With AIoT, the machine can learn and act, sending external data only to report the progress of activities. Processes become more agile and the machines themselves can improve their performance during normal operation and achieve their maximum throughput.
Thus, the need for human intervention is reduced and the process begins to have fewer failures. Predictive maintenance-which uses data extracted from machines in a factory to predict future failures — also wins with AIoT, as machines predict when they might fail or need adjustments.
AIoT in practice
Since each industry has its own problems, challenges and needs, there is no “silver bullet”, a ready-made solution that meets every case. Thus, when starting a project to implement AIoT in a business, it is necessary to conduct a case study. This study should identify the best way to distribute sensors in equipment, control the manufacturing process through an IoT device and add Artificial intelligence algorithms — which, over time, learn to improve productivity.
An example of AIoT’s application in manufacturing is the replacement of Automated Guided Vehicles (AGVs) robots with fully autonomous robots. AGVs follow a pre-defined route and have no autonomy to decide how to deal with obstacles on the route. When they encounter problems, they stop and wait for the route to become free. Autonomous robots do not need predetermined routes, only a map of the factory and the loading and unloading points. With this information, they can get around and carry out their activities.

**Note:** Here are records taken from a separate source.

(** * tap-dataverse: [DataverseTableStream] (src/tap_dataverse/streams.py)

    A shallow embedding of the stream class of the Dataverse tap: bookmark
    resolution ([get_starting_timestamp]), request parameter construction
    ([get_url_params]), record extraction ([parse_response]) and record
    post-processing ([post_process]).

    Python values are modelled as follows.
    - [str] is [string]; a [dict] from [str] to [str] (the request
      parameters) is a [gmap string string], since only lookups matter;
    - a record (a [dict] whose insertion order decides which of two colliding
      fields survives a renaming) is an insertion-ordered association list;
    - exceptions and logging are threaded through a small writer/error monad;
    - the collaborators that live outside the file (pendulum, urllib, the
      JSONPath library, the identifier sanitizer) are operational type
      classes, with executable reference instances for running the stream on
      concrete inputs. *)

From Stdlib Require Import ZArith Ascii String DecimalString.
From stdpp Require Import gmap strings list fin_maps.

Local Open Scope string_scope.
Local Open Scope Z_scope.

(** ** Python strings *)

Module PyStr.

(** [sep in s] for a one-character [sep]. *)
Fixpoint contains (sep : ascii) (s : string) : bool :=
  match s with
  | EmptyString => false
  | String c s' => if Ascii.eqb c sep then true else contains sep s'
  end.

(** [s.split(sep)] for a one-character [sep]: never the empty list, and
    [len(result) = 1 + s.count(sep)]. *)
Fixpoint split (sep : ascii) (s : string) : list string :=
  match s with
  | EmptyString => [EmptyString]
  | String c s' =>
      if Ascii.eqb c sep then EmptyString :: split sep s'
      else match split sep s' with
           | [] => [String c EmptyString]
           | w :: ws => String c w :: ws
           end
  end.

In this way, in case of unexpected obstacles on the route, an autonomous robot can not only follow the predetermined route, but also make decisions, diverting and resuming the route to follow. Over time, he can also learn how to improve his route, calculating the best path, gaining speed and delivering results more efficiently.
The implementation of object detection by cameras is also an application of AIoT. In this type of solution, the camera not only captures images, but processes them and sorts the objects identified on the device itself (to which the camera is connected). By connecting these AIoT cameras to other devices such as robots, we can automate tasks and decrease human interaction, saving time and agility in the processes involved.
An example is screwing robots that, aided by an AIOT device, can identify which product has entered its assembly area and change its tools — screwing tip — without human assistance. With proper training, the system can even dispense with programming the bolting points, identifying the holes automatically.
With the fusion between the Internet of things and the artificial intelligence generated by AIoT, we will have smarter machines and manufacturing systems. They will be able to take care of themselves and learn to improve the way they perform their tasks, increasing efficiency and gaining in production.
By reducing the need for supervision and decision-making by humans, we also gain the reduction of human failure rate and personnel cost. Reactive maintenance tends to decrease as machines start to monitor themselves, indicating possible failures in advance (predictive maintenance).
In this way, AIoT presents itself as a new step of the technological revolution that we are living. Just like IoT and AI, it is designed to be used in conjunction with other techniques and technologies, so it is ideal for advancing any type of business — as it makes equipment increasingly intelligent, adaptive and versatile. In this way, AIoT brings new possibilities and gains to different sectors, with many applications still to be discovered.